The results here obtained by IHC were confirmed by SDS-PAGE/WB analysis; in all positive cases, a band at approximately 200 kDa was detected. In most reports SDS-PAGE/WB have been employed to obtain, identify and determine mucin molecular weights, including human MUC5AC,24 and Muc5ac in rats.25 In a previous report,11 as well as the results presented here, we found that the MUC5AC/Muc5ac MW is about 200 kDa, which are in coincidence with the results obtained by Reis et al.24 They have intensively studied MUC5AC and, employing SDS-PAGE found that the MW of MUC5AC was >200 kDa. Furthermore, Mata et al.25 studied a rat model and employed 8% SDS-PAGE; they detected Muc5ac at a MW of 213 kDa using MAb 45M1 (the same as we employed). Also in rat systems, lung homogenates, Xiao et al.26 and Ning et al.27 employed SDS-PAGE/WB to identify Muc5ac at 10% and 8%, respectively. Other reports employed agarose gels to identify MUC5AC,28,29 which may be also useful to detect particular molecular intermediates.17 Neonatal skin samples showed a strong intensity of reaction at early days post-birth with a gradual decline at 10PD. Furthermore, all the analyzed cDNA samples of embryonic, fetal, neonatal, and adult skin showed mRNA Muc5ac expression.
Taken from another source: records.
(** ** What every client of the contract can rely on *)
Section clients.
Context {W : Type} `{!ProductStateRepositoryPort W} (view : W → product_state) (inv : W → Prop)
  `{!ProductStateLaws W view inv}.

(** [c] is the stored commit that a call with [input] answered [r] from. *)
Definition answered_from (input : CommitStateAndEventsInput) (r c : CommitStateAndEventsResult)
    (s : product_state) : Prop :=
  ps_commits s !! command_key input = Some c ∧ same_command input (cm_commandResult c) ∧
  r = c <| cm_replayed := cm_replayed r |>.

Lemma commit_answered input r s s' :
  product_wf s → commit_effect input r s s' → ∃ c, answered_from input r c s'.
Proof.
  intros Hwf [(c & Hc & Hs & -> & ->)|(Hc & Hr & He & Hn & -> & ->)].
  - by exists c.
  - eexists. split; [cbn -[new_commit]; apply lookup_insert_eq|]. done.
Qed.

Lemma commit_Ok input w r w' : inv w → commitStateAndEvents input w = (Ok r, w') →
  inv w' ∧ ∃ s, rtc product_step (view w) s ∧ product_wf s ∧ commit_effect input r s (view w').
Proof.
  intros Hi H. destruct (op_law_Ok _ _ _ _ _ _ _ _ (law_commit _) Hi H) as (Hi' & s & Hs & He).
  split; [done|]. exists s. split; [done|]. split; [|done]. eapply product_steps_wf; [done|by apply law_product_wf].
Qed.

(** A commit is durable and complete: once [commitStateAndEvents] returned,
    then at every later moment, whatever other clients do, the stored result of
    the command is the one returned; each of its events is in the outbox with
    its content unchanged; and the state record it wrote is stored with at least
    the revision it reported, unchanged while the revision is that one. *)
Theorem commit_durable input w r w' s :
  inv w → commitStateAndEvents input w = (Ok r, w') → rtc product_step (view w') s →
  ∃ c, answered_from input r c s ∧
    (∀ e, e ∈ cm_events r → ∃ stored, ps_events s !! er_id e = Some stored ∧ er_event stored = er_event e) ∧
    ∃ stored, ps_states s !! sr_key (cm_state r) = Some stored ∧
      sr_revision (cm_state r) ≤ sr_revision stored ∧
      (sr_revision stored = sr_revision (cm_state r) → stored = cm_state r).
Proof.
  intros Hi H Hs. destruct (commit_Ok _ _ _ _ Hi H) as (Hi' & s0 & _ & Hwf0 & He).
  destruct (commit_answered _ _ _ _ Hwf0 He) as (c & Hc & Hsame & Hr).
  pose proof (product_steps_wf _ _ Hs (law_product_wf _ Hi')) as Hwf.
  apply (pe_commit _ _ (product_steps_evolve _ _ Hs)) in Hc. exists c. split; [done|].
  rewrite Hr. split; [intros e Hin; by apply (pw_outbox _ Hwf _ _ _ Hc)|by apply (pw_written _ Hwf _ _ Hc)].
Qed.
End clients.

(** ** The in-memory repository keeps the contract *)
Section in_memory.
Context {V : Type} `{!AuthorityLeasePort V}.
Abbreviation Repo := (InMemoryProductStateRepository V) (only parsing).

Definition pr_view (w : Repo) : product_state :=
  mkPS (map_view (pr_states w)) (map_view (pr_events w)) (map_view (pr_commandCommits w)).

Definition pr_inv (w : Repo) : Prop := NoDup (pr_events w).*1 ∧ product_wf (pr_view w).

(** The three tables are the same. *)
Definition same_tables (w w' : Repo) : Prop :=
  pr_states w' = pr_states w ∧ pr_events w' = pr_events w ∧ pr_commandCommits w' = pr_commandCommits w.

Lemma same_tables_view w w' : same_tables w w' → pr_view w' = pr_view w ∧ (pr_inv w → pr_inv w').
Proof.
  intros (E1 & E2 & E3). assert (pr_view w' = pr_view w) as Hv by (unfold pr_view; by rewrite E1, E2, E3).
  split; [done|]. unfold pr_inv. by rewrite Hv, E2.
Qed.

Lemma fence_tables input w r w' : assertFence input w = (r, w') → same_tables w w'.
Proof.
  unfold assertFence, mbind, M_bind, zoom. destruct (lease_current _ _) as [[c|x] a]; intros H;
    by injection H as <- <-.
Qed.

Lemma pr_checkpoint_tables point w r w' : pr_checkpoint point w = (r, w') → same_tables w w'.
Proof. unfold pr_checkpoint, zoom. destruct (checkpoint _ _). intros H. by injection H as <- <-. Qed.

Lemma replay_cases key input w : ∃ r, replayExistingCommit key input w = (r, w) ∧
  match r with
  | Ok (Some result) => ∃ c, ps_commits (pr_view w) !! key = Some c ∧
      same_command input (cm_commandResult c) ∧ result = c <| cm_replayed := true |>
  | Ok None => ps_commits (pr_view w) !! key = None
  | Err x => ∃ c, ps_commits (pr_view w) !! key = Some c ∧ ¬ same_command input (cm_commandResult c) ∧
      x = key_reused (lk_idempotencyKey (cmd_lookup (ci_command input)))
  end.
Proof.
  unfold replayExistingCommit, mbind, M_bind, gets. cbn. rewrite map_view_lookup.
  destruct (map_get key (pr_commandCommits w)) as [c|]; [|by eexists].
  destruct (_ && _) eqn:E; eexists; (split; [done|]); exists c; (split; [done|]).
  - apply andb_true_iff in E as [E1%bool_decide_eq_true E2%bool_decide_eq_true]. by split.
  - split; [|done]. intros [E1 E2]. rewrite E1, E2, !bool_decide_eq_true_2 in E by done. done.
Qed.

Lemma eventsCanAppend_Ok key stored seen events u : eventsCanAppend key stored seen events = Ok u →
  (∀ e, e ∈ events → ev_idempotencyKey e = key ∧ (ev_id e ∉ seen) ∧ map_get (ev_id e) stored = None) ∧
  NoDup (ev_id <$> events).
Proof.
  revert seen. induction events as [|e events IH]; intros seen H; [split; [set_solver|constructor]|].
  cbn [eventsCanAppend] in H. rewrite !throw_if_bind in H.
  destruct (_ !== _) eqn:E1; [done|]. destruct (includes _ _ || _) eqn:E2; [done|].
  apply orb_false_iff in E2 as [E2 E3]. guards_in E1. unfold map_has in E3.
  apply IH in H as [Hall Hn]. split.
  - intros x [-> | Hx]%elem_of_cons.
    + split; [done|]. split; [intros Hin; by apply includes_spec in Hin; rewrite Hin in E2|].
      by destruct (map_get _ _).
    + destruct (Hall _ Hx) as (? & ? & ?). set_solver.
  - cbn. constructor; [|done]. intros (x & Heq & Hx)%list_elem_of_fmap. destruct (Hall _ Hx) as (_ & Hs & _). set_solver.
Qed.

Lemma map_view_set_events events m : map_view (set_events events m) = put_events events (map_view m).
Proof.
  unfold set_events, put_events. revert m. induction events as [|e events IH]; intros m; cbn; [done|].
  by rewrite IH, map_view_set.
Qed.

Lemma set_events_nodup events (m : jsmap ReliableEventRecord) : NoDup m.*1 → NoDup (set_events events m).*1.
Proof.
  unfold set_events. revert m. induction events as [|e events IH]; intros m Hn; cbn; [done|].
  by apply IH, map_set_nodup.
Qed.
It is known that mucins are produced by all epithelial cells, although the combination and relative amount of individual mucins vary by cell and tissue type. In a system also derived from the surface epithelium, which include adult epithelia of cornea and conjunctiva, it has been described the production of MUC5AC, MUC1, MUC4 and MUC16. MUC5AC is synthesized by conjunctival goblet cells while MUC1 is produced by corneal and conjunctival epithelia, MUC4 mainly by the conjunctiva, and MUC16 is found at apical corneal epithelial cells and at the lacrimal gland ductal epithelium, accessory lacrimal glands, and nasolacrimal duct epithelium.30 In another system, the mucins produced in the adult human airway epithelium are MUC5AC and MUC5B, 90% and MUC1, MUC4 and MUC16, 10%. MUC5AC is produced by goblet cells while ciliated cells synthesize MUC1, MUC4 and MUC16, and mucus gland cells produce MUC5B and MUC16.31-33
The fact that Muc5ac is expressed in rat embryonic epidermis and in post-natal and adult sebum cells of hair associated glands, let us to hypothesize that Muc5ac may play a protective role in embryonic skin previous to birth which may be replaced by pile covering. As MUC5AC has been implicated in human skin conditions, animal models would be important to clarify biological and medical aspects. To our knowledge, this is the first report that shows Muc5ac expression during skin development.